How to complete this task:
Gather all lines in the entries that include the word "Full".

Stored data
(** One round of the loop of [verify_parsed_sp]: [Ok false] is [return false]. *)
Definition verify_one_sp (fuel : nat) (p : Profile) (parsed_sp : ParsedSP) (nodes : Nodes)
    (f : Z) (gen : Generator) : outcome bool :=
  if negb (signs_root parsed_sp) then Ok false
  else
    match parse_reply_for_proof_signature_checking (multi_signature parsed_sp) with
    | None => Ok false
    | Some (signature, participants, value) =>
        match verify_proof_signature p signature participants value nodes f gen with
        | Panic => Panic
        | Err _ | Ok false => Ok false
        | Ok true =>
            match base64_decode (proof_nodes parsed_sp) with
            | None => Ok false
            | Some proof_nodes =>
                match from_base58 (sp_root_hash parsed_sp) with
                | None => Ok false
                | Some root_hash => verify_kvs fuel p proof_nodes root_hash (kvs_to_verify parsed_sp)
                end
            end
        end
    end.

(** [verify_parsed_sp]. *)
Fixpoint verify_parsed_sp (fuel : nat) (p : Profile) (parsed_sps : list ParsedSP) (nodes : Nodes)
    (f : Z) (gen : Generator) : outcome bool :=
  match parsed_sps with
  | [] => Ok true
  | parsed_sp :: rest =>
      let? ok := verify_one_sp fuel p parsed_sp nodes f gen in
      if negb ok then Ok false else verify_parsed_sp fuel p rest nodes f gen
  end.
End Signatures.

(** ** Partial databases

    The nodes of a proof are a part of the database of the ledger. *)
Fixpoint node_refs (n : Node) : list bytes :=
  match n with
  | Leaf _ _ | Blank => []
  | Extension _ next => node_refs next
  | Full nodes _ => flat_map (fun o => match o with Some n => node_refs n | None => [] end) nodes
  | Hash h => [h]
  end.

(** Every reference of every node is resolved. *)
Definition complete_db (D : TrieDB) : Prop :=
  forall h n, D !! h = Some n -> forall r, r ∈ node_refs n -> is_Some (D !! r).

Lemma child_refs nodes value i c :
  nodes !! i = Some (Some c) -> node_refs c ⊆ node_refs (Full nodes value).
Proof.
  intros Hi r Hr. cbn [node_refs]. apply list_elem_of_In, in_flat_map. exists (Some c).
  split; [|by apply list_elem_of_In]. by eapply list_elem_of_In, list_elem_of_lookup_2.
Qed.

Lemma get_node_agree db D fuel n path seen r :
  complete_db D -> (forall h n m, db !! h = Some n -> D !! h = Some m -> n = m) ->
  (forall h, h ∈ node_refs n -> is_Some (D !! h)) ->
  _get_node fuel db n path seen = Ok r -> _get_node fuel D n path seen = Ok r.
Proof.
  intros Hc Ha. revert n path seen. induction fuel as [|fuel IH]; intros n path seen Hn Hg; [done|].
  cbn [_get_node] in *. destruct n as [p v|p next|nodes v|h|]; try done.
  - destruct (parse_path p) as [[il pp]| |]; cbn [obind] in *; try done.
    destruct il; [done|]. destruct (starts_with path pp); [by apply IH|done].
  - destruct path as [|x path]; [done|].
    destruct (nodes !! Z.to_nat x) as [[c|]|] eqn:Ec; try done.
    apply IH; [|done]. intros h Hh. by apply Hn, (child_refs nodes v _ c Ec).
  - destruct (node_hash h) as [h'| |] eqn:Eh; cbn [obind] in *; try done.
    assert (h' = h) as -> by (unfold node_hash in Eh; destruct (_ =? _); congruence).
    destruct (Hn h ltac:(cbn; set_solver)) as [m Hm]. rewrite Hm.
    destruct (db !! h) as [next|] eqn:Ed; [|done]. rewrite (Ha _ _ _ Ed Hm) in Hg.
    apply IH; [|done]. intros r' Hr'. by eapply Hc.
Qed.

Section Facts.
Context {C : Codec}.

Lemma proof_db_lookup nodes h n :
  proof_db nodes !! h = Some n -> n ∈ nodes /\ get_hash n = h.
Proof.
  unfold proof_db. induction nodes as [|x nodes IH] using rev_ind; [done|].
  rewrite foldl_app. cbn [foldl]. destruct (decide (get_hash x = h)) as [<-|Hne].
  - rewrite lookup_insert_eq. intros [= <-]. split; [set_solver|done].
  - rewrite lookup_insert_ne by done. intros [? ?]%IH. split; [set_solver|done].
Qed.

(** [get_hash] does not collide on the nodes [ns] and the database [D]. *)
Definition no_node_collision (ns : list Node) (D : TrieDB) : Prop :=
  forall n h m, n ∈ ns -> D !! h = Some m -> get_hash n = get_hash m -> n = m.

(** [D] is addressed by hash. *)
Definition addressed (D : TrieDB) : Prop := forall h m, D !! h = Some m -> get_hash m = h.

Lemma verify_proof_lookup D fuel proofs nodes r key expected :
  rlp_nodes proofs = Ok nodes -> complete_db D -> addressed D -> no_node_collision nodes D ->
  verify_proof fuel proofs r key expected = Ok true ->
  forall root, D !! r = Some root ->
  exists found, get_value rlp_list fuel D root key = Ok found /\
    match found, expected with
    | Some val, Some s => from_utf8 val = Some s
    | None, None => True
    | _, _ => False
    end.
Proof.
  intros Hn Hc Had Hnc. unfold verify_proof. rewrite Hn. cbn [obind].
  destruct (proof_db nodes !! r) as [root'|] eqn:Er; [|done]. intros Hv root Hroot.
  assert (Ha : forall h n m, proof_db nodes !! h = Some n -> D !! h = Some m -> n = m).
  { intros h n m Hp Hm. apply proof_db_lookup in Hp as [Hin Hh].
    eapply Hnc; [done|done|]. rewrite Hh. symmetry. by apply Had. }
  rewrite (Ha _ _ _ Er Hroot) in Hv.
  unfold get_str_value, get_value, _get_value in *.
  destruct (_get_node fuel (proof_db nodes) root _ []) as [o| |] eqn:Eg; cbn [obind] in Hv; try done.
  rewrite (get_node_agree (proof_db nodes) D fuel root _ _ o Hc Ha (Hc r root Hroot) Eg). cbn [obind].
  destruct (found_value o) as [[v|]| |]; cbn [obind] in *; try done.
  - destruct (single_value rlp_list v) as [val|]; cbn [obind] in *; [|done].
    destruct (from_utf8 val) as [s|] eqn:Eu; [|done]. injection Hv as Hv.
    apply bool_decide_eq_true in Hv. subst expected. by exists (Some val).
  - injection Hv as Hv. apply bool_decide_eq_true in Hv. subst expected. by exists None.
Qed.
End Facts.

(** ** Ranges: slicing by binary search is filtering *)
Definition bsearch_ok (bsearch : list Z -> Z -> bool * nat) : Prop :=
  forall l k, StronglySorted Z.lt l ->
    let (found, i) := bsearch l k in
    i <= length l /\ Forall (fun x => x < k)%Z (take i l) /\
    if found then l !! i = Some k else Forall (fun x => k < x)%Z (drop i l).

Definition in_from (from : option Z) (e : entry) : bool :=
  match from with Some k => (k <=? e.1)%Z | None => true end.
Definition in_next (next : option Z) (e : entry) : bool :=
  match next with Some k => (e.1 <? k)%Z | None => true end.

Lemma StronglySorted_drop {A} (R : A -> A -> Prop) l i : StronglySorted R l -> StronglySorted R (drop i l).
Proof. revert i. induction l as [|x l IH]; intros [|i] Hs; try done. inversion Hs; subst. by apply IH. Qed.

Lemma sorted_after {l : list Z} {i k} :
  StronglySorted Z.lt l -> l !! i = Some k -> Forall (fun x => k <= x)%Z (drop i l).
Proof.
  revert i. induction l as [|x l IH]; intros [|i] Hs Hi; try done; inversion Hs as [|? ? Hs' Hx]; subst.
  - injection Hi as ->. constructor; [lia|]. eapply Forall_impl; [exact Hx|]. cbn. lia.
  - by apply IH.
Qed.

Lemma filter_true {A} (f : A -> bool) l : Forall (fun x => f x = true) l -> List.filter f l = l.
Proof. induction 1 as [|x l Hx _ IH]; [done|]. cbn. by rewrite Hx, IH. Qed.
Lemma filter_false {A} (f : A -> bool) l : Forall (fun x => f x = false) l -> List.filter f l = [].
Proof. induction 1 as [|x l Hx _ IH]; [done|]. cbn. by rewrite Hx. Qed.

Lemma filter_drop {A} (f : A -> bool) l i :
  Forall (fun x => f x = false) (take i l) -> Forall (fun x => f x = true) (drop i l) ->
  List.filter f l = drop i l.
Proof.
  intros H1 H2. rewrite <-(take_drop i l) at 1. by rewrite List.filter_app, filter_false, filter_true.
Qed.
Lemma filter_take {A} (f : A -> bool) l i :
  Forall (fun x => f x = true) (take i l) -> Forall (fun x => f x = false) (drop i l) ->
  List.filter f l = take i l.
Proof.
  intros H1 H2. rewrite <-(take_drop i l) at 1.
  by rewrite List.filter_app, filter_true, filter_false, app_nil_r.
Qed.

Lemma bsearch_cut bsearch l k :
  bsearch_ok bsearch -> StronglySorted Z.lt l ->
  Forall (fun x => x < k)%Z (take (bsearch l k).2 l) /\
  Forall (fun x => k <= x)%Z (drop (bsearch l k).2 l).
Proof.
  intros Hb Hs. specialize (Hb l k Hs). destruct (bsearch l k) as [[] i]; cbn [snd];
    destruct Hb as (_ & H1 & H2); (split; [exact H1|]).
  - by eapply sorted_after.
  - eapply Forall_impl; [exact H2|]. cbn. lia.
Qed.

Solution for this task:
  | Full nodes _ => flat_map (fun o => match o with Some n => node_refs n | None => [] end) nodes
  nodes !! i = Some (Some c) -> node_refs c ⊆ node_refs (Full nodes value).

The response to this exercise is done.